18.12.2021 – 07.45 – I nati in Italia sono sempre meno e la pandemia non ha aiutato, anzi. Il 2020 segna ancora un altro record negativo per le nascite, con 15mila nati in meno rispetto all’anno prima e il numero medio di figli per donna che scende a 1.24 (era 1.27 nel 2019). Un calo che non sembra volersi arrestare e che, secondo i dati provvisori, vede nei primi nove mesi del 2021 già oltre 12mila nascite in meno. Lo rileva il report dell’Istat che misura la natalità e la fecondità della popolazione residente in Italia nel 2020.

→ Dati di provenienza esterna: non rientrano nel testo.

(** The switch on the rule type: the new [match] and [sub_match]. *)
Definition rule_switch (param : conn_param) (rule : acl_rule) (mtch sub_match : bool)
  : bool * bool :=
  match r_type rule with
  | ACL_USERNAME =>
      (match_rule_content_str (r_ct rule) (conn_param_get_username param), sub_match)
  | ACL_CLIENTID =>
      (match_rule_content_str (r_ct rule) (conn_param_get_clientid param), sub_match)
  | ACL_IPADDR =>
      (match_rule_content_str (r_ct rule) (conn_param_get_ip_addr_v4 param), sub_match)
  | ACL_AND =>
      let sub_match := and_loop param (r_array rule) sub_match in
      (if sub_match then true else mtch, sub_match)
  | ACL_OR => (or_loop param (r_array rule) mtch, sub_match)
  | ACL_NONE => (true, sub_match)
  end.

(** The rule loop: final [match] and [result]. *)
Fixpoint rules_loop (act_type : acl_action_type) (param : conn_param) (topic : bytes)
    (rules : list acl_rule) (mtch sub_match result : bool) : bool * bool :=
  match rules with
  | [] => (mtch, result)
  | rule :: rules' =>
      if negb (bool_decide (r_action rule = ACL_ALL)) &&
         negb (bool_decide (r_action rule = act_type))
      then rules_loop act_type param topic rules' mtch sub_match result
      else
        let '(mtch, sub_match) := rule_switch param rule mtch sub_match in
        if negb mtch then rules_loop act_type param topic rules' mtch sub_match result
        else if (0 <? blen (r_topics rule)) && negb (topics_loop param (r_topics rule) topic)
        then rules_loop act_type param topic rules' false sub_match result
        else (mtch, if bool_decide (r_permit rule = ACL_ALLOW) then mtch else negb mtch)
  end.
(** The checks accept exactly the well-formed shared subscriptions. *)
Lemma share_error_spec proto_ver options t :
  (0 : Z) ∉ t ->
  share_error proto_ver options t (blen t) = None <->
  share_ok t /\ (proto_ver = MQTT_PROTOCOL_VERSION_v5 -> tn_no_local options = 1 ->
                 forall rest, t <> c!"$share/" ++ rest).
Proof.
  intros Hnul. unfold share_error. destruct (strncmp0 t (c!"$share/") 7) eqn:Hs.
  2: { assert (forall rest, t <> c!"$share/" ++ rest) as Hn.
       { intros rest E. assert (strncmp0 t (c!"$share/") 7 = true) by (apply strncmp0_share; eauto).
         congruence. }
       split; [|done]. intros _. split; [intros rest E; by destruct (Hn rest) | done]. }
  apply strncmp0_share in Hs as [rest ->].
  assert (share_ok (c!"$share/" ++ rest) <-> share_name_ok rest) as ->.
  { unfold share_ok. split; [intros H; by apply H|].
    intros H r E. apply app_inv_head in E as <-. done. }
  change (drop 7 (c!"$share/" ++ rest)) with rest.
  destruct ((proto_ver =? _) && (tn_no_local options =? 1)) eqn:Hnl.
  { bool_hyps. split; [done|]. intros [_ Hx]. by destruct (Hx ltac:(done) ltac:(done) rest). }
  rewrite <- share_name_error_spec by (rewrite elem_of_app in Hnul; naive_solver).
  rewrite blen_app. change (blen (c!"$share/")) with 7.
  destruct (Z.leb_spec (7 + blen rest) 8) as [Hle|_].
  - split; [done|]. intros [Hx _]. apply share_name_error_spec in Hx;
      [|rewrite elem_of_app in Hnul; naive_solver].
    destruct Hx as (n & f & -> & Hn & Hf & _). destruct n, f; try done.
    rewrite blen_app, !blen_cons in Hle. pose proof (blen_nonneg n). pose proof (blen_nonneg f). lia.
  - split; [|by intros []]. intros Hx. split; [done|]. intros -> E. exfalso.
    rewrite E, !Z.eqb_refl in Hnl. done.
Qed.

Definition subs_wire (subs : list (bytes * Z)) : bytes := concat (map sub_wire subs).

Lemma sub_wire_len s : blen (sub_wire s) = blen (fst s) + 3.
Proof. unfold sub_wire, mqtt_str. rewrite !blen_app. change (blen [_]) with 1. change (blen [_; _]) with 2. lia. Qed.

(** The loop ends within its fuel. *)
Lemma sub_loop_total fuel zalloc k proto_ver payload plen ppos linked :
  0 <= ppos -> plen - ppos < Z.of_nat fuel -> (0 < fuel)%nat ->
  exists r, sub_loop fuel zalloc k proto_ver payload plen ppos linked = Some r.
Proof.
  induction fuel as [|fuel IH] in k, ppos, linked |- *; intros Hp Hf H0; [lia|].
  cbn [sub_loop]. case_test; [eauto|]. bool_hyps.
  destruct (copyn_utf8_str payload ppos _) as [[[b|] ppos'] len] eqn:Hc; [|case_test; eauto].
  apply copyn_sound in Hc as (_ & -> & _ & -> & _). pose proof (blen_nonneg b).
  case_test; [case_test; eauto|]. do 2 (case_test; [eauto|]). destruct (share_error _ _ _ _); [eauto|].
  case_test; [|eauto]. bool_hyps. case_test; [|eauto]. apply IH; lia.
Qed.

(** A string of [valid_sub]s is read back. *)
Lemma sub_loop_complete fuel zalloc k proto_ver pre subs rest plen linked :
  (forall i, zalloc i = true) -> subs <> [] -> Forall (valid_sub proto_ver) subs ->
  plen = blen pre + blen (subs_wire subs) -> plen < 2147483648 ->
  blen (subs_wire subs) < Z.of_nat fuel ->
  sub_loop fuel zalloc k proto_ver (pre ++ subs_wire subs ++ rest) plen (blen pre) linked
  = Some (0, linked ++ map granted subs).
Proof.
  intros Hz Hne Hv -> Hsz Hf.
  induction subs as [|[t o] subs IH] in fuel, k, pre, linked, Hne, Hv, Hsz, Hf |- *; [done|].
  destruct fuel as [|fuel]; [pose proof (blen_nonneg (subs_wire ((t, o) :: subs))); lia|].
  rewrite Forall_cons in Hv. destruct Hv as [[H1 H2 H3 H4 H5 H6] Hv]. cbn [fst snd] in *.
  assert (subs_wire ((t, o) :: subs) = sub_wire (t, o) ++ subs_wire subs) as Ew by done.
  pose proof (sub_wire_len (t, o)) as Hl. cbn [fst] in Hl.
  pose proof (blen_nonneg t). pose proof (blen_nonneg (subs_wire subs)). pose proof (blen_nonneg pre).
  rewrite Ew, blen_app in *. cbn [sub_loop].
  destruct (Z.leb_spec (blen pre + (blen (sub_wire (t, o)) + blen (subs_wire subs))) (blen pre)); [lia|].
  rewrite i32_small by lia.
  assert (pre ++ (sub_wire (t, o) ++ subs_wire subs) ++ rest
          = pre ++ mqtt_str t ++ [o] ++ subs_wire subs ++ rest) as Ep
    by (unfold sub_wire; cbn [fst snd]; by rewrite <- !app_assoc).
  rewrite Ep, copyn_complete by (done || lia).
  destruct (Z.ltb_spec (blen t) 1) as [Hc|_].
  { destruct t; [done|]. rewrite blen_cons in Hc. pose proof (blen_nonneg t). lia. }
  destruct (Z.leb_spec (blen pre + (blen (sub_wire (t, o)) + blen (subs_wire subs)))
              (blen pre + 2 + blen t)); [lia|].
  assert (nth (Z.to_nat (blen pre + 2 + blen t)) (pre ++ mqtt_str t ++ [o] ++ subs_wire subs ++ rest) 0
          = o) as ->.
  { rewrite app_assoc, app_nth2; [|rewrite length_app; unfold mqtt_str, blen; cbn; lia].
    rewrite length_app. replace (_ - _)%nat with 0%nat; [done|]. unfold mqtt_str, blen. cbn. lia. }
  destruct (Z.ltb_spec 2 (tn_retain_handling o)); [lia|].
  assert (share_error proto_ver o t (blen t) = None) as ->
    by (apply share_error_spec; [by apply utf8_no_nul | done]).
  destruct (Z.ltb_spec (blen pre + 2 + blen t + 1)
              (blen pre + (blen (sub_wire (t, o)) + blen (subs_wire subs)))) as [Hlt|Hge].
  - rewrite Hz. replace (blen pre + 2 + blen t + 1) with (blen (pre ++ sub_wire (t, o)))
      by (rewrite blen_app; lia).
    rewrite <- Ep, <- app_assoc, (app_assoc pre).
    replace (blen pre + _) with (blen (pre ++ sub_wire (t, o)) + blen (subs_wire subs))
      by (rewrite blen_app; lia).
    rewrite IH; [by rewrite <- app_assoc | | done | rewrite blen_app; lia | lia].
    intros ->. change (blen (subs_wire [])) with 0 in *. lia.
  - destruct subs as [|s subs]; [done|]. pose proof (sub_wire_len s).
    change (subs_wire (s :: subs)) with (sub_wire s ++ subs_wire subs) in *.
    rewrite blen_app in *. pose proof (blen_nonneg (subs_wire subs)). pose proof (blen_nonneg (fst s)). lia.
Qed.
Lemma handle_pub_retain_infos now st pp topic :
  ps_msg_infos (handle_pub_retain now st pp topic) = ps_msg_infos st /\
  ps_db (handle_pub_retain now st pp topic) = ps_db st /\
  ps_hash (handle_pub_retain now st pp topic) = ps_hash st.
Proof.
  unfold handle_pub_retain, handle_pub_retain_sqlite.
  destruct (ps_sqlite st) as [db|]; [destruct (match w_config _ with Some _ => _ | None => _ end)|];
    repeat case_test; try done; destruct (retain_msg _ _ _) as [[ret|] pp']; done.
Qed.

(** The first steps leave the trees and the store alone. *)
Lemma decode_step_spec st proto is_event result st' :
  decode_step (count_in (init_pipe_content st)) proto is_event = Some (result, st') ->
  ps_msg_infos st' = [] /\ ps_db st' = ps_db st /\ ps_db_ret st' = ps_db_ret st /\
  ps_hash st' = ps_hash st /\ ps_sqlite st' = ps_sqlite st /\
  w_config (ps_work st') = w_config (ps_work st) /\ w_cparam (ps_work st') = w_cparam (ps_work st).
Proof.
  unfold decode_step. case_test; [|by intros [= _ <-]].
  by destruct (decode_pub_message _ _ _) as [[[rc pp] msg]|]; [intros [= _ <-]|].
Qed.

(** A refused publish: nothing is delivered and nothing is kept. *)
Definition refused (st st' : pub_state) : Prop :=
  ps_msg_infos st' = [] /\ ps_db st' = ps_db st /\ ps_db_ret st' = ps_db_ret st /\
  ps_sqlite st' = ps_sqlite st.

Context `{DL : !NanoDbLaws}.

Lemma topic_alias_step_check w hash pp proto :
  match topic_alias_step w hash pp proto with
  | inl _ => True
  | inr (_, hash') => forall p f, dbhash_check_topic hash' p f = dbhash_check_topic hash p f
  end.
Proof.
  unfold topic_alias_step. repeat case_match; simplify_eq; try done;
    intros p f; by apply atpair_check.
Qed.

Lemma receivers_spec db topic p :
  p ∈ receivers db topic <->
  p <> 0 /\ ((exists f, subscribed db f p /\ topic_filter f topic = true) \/
             p ∈ default [] (fst (dbtree_find_shared_clients db topic))).
Proof.
  unfold receivers. rewrite elem_of_app, !elem_of_live, find_clients_spec. naive_solver.
Qed.

(** A publish is admitted with a topic, its own or its alias's: it decodes as a
    PUBLISH, the HTTP authentication and the access control let it through, and
    its topic alias, if any, is valid. *)
Definition admitted (st : pub_state) (proto : Z) (is_event : bool) (topic : bytes) : Prop :=
  exists st1, decode_step (count_in (init_pipe_content st)) proto is_event = Some (SUCCESS, st1) /\
  exists pp pp' hash, w_pub_packet (ps_work st1) = Some pp /\
    fh_packet_type (pp_fixed pp) = PUBLISH /\
    auth_http_refuses (ps_work st1) (pb_topic (pp_publish pp)) (pb_topic_len (pp_publish pp)) = false /\
    topic_alias_step (ps_work st1) (ps_hash st1) pp proto = inr (pp', hash) /\
    pb_topic (pp_publish pp') = Some topic /\
    acl_step (ps_work st) topic is_event = Some None.

(** What a delivered publish leaves behind. *)
Definition delivered (st st' : pub_state) (topic : bytes) : Prop :=
  (exists pp, w_pub_packet (ps_work st') = Some pp /\ pb_topic (pp_publish pp) = Some topic) /\
  ps_msg_infos st' = receivers (ps_db st) topic /\
  ps_db st' = snd (dbtree_find_shared_clients (ps_db st) topic).

Lemma finish_delivered now st st2 pp topic :
  ps_msg_infos st2 = [] -> ps_db st2 = ps_db st ->
  w_pub_packet (ps_work st2) = Some pp -> pb_topic (pp_publish pp) = Some topic ->
  let st' := handle_pub_retain now (deliver st2 topic) pp topic in
  delivered st st' topic /\ ps_hash st' = ps_hash st2.
Proof.
  intros Hi Hdb Hpp Ht. destruct (deliver_spec st2 topic) as [Hinf [Hw Hdb2 _ Hh2 _]].
  destruct (handle_pub_retain_infos now (deliver st2 topic) pp topic) as (Hi3 & Hdb3 & Hh3).
  destruct (handle_pub_retain_packet now (deliver st2 topic) pp topic) as (pp2 & Hp2 & Ep);
    [by rewrite Hw|].
  split; [|by rewrite Hh3, Hh2]. split_and!.
  - exists pp2. by rewrite Ep.
  - by rewrite Hi3, Hinf, Hi, Hdb.
  - by rewrite Hdb3, Hdb2, Hdb.
Qed.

Il trend di denatalità che si sta protraendo negli anni nel nostro paese non si può certo dire sia una novità, la causa è da ritrovarsi in parte nei cambiamenti avvenuti all’interno della popolazione femminile in età fertile: da un lato le baby-boomer ne stanno via via uscendo, dall’altro le giovani sono sempre di meno (come conseguenza del ventennio 1976-1995 che segnò il minimo storico in termini di numero medio di figli per donna). In poche parole le donne che hanno l’età per fare figli sono poche e in diminuzione. È stata l’immigrazione, a partire dagli anni 2000, ad attutire il colpo e a rendere il calo delle nascite un po’ meno drammatico di quanto sarebbe stato altrimenti, un effetto benefico che tuttavia sta lentamente svanendo, anche qui come conseguenza dell’invecchiamento della popolazione femminile straniera.
A questo si aggiunge poi la difficoltà delle giovani coppie a mettere su famiglia e che si manifesta nel calo registrato nelle nascite di primi figli: nel 2020 sono oltre 8mila in meno rispetto al 2019 e ben il 32,5% in meno sul 2008. Le cause sono note: i giovani hanno sempre più difficoltà a rendersi autonomi, rimanendo spesso a lungo a casa con i genitori, un po’ per la difficoltà ad inserirsi nel mondo del lavoro e un po’ per il protrarsi dei tempi di formazione a cui, è inutile negarlo, si aggiunge una certa componente culturale e sociale, con una tendenza in Italia a “lasciare il nido” più tardi rispetto ai coetanei europei. Un dato che si ripercuote anche sul numero di coppie sposate, che tra il 2019 e il 2020 ha visto dimezzarsi i matrimoni. Contestualmente sono sempre meno i figli nati all’interno delle unioni, mentre aumentano quelli nati al di fuori (nel solo nord est la quota di nati da genitori non coniugati è del 37,2%, preceduto solo dal centro Italia con il 42,1%).
E la pandemia in che misura ha contribuito? Non positivamente, e non è difficile intuire il perché: con l’arrivo del virus e il clima di incertezza molte delle coppie che avevano in programma di fare figli hanno deciso di aspettare ancora un po’. Un fenomeno riscontrabile nell’acceleramento della discesa delle nascite concentratasi in particolare nei mesi di novembre e dicembre e che cala ancora più drasticamente a gennaio per riprendere poi, seppure in modo contenuto, nel mese di febbraio e marzo 2021. Un calo dei concepimenti dunque nei mesi del lockdown con una ripresa verso il mese di maggio in concomitanza con le riaperture. Allo stesso modo, anche la seconda ondata ha fatto mettere in standby i progetti famigliari di molte coppie, con un rallentamento delle nascite nel mese di aprile e un crollo nei mesi di giugno e luglio. A posticipare la maternità sono state soprattutto le donne più giovani: il recupero delle nascite registrate, in particolare quello di marzo, ha infatti riguardato principalmente le donne dai 35 ai 44 anni. Un trend che non dovrebbe stupire considerato che in Italia si diventa genitori sempre più tardi, con un’età media al parto di 32,2 anni e di 31,4 per il primo figlio nel 2020, con tassi di fecondità che di anno in anno si stanno andando via via riducendo.
Come era quindi ipotizzabile il Coronavirus non ha contribuito positivamente al trend di denatalità a cui ormai da molto tempo si sta assistendo, con statistiche che anno dopo anno vedono ridursi sempre di più il numero di nuovi nati in Italia, aggravando ulteriormente (così come avvenuto per molti altri contesti) una situazione che di per sé era già molto critica e, probabilmente, questa volta in modo irrecuperabile.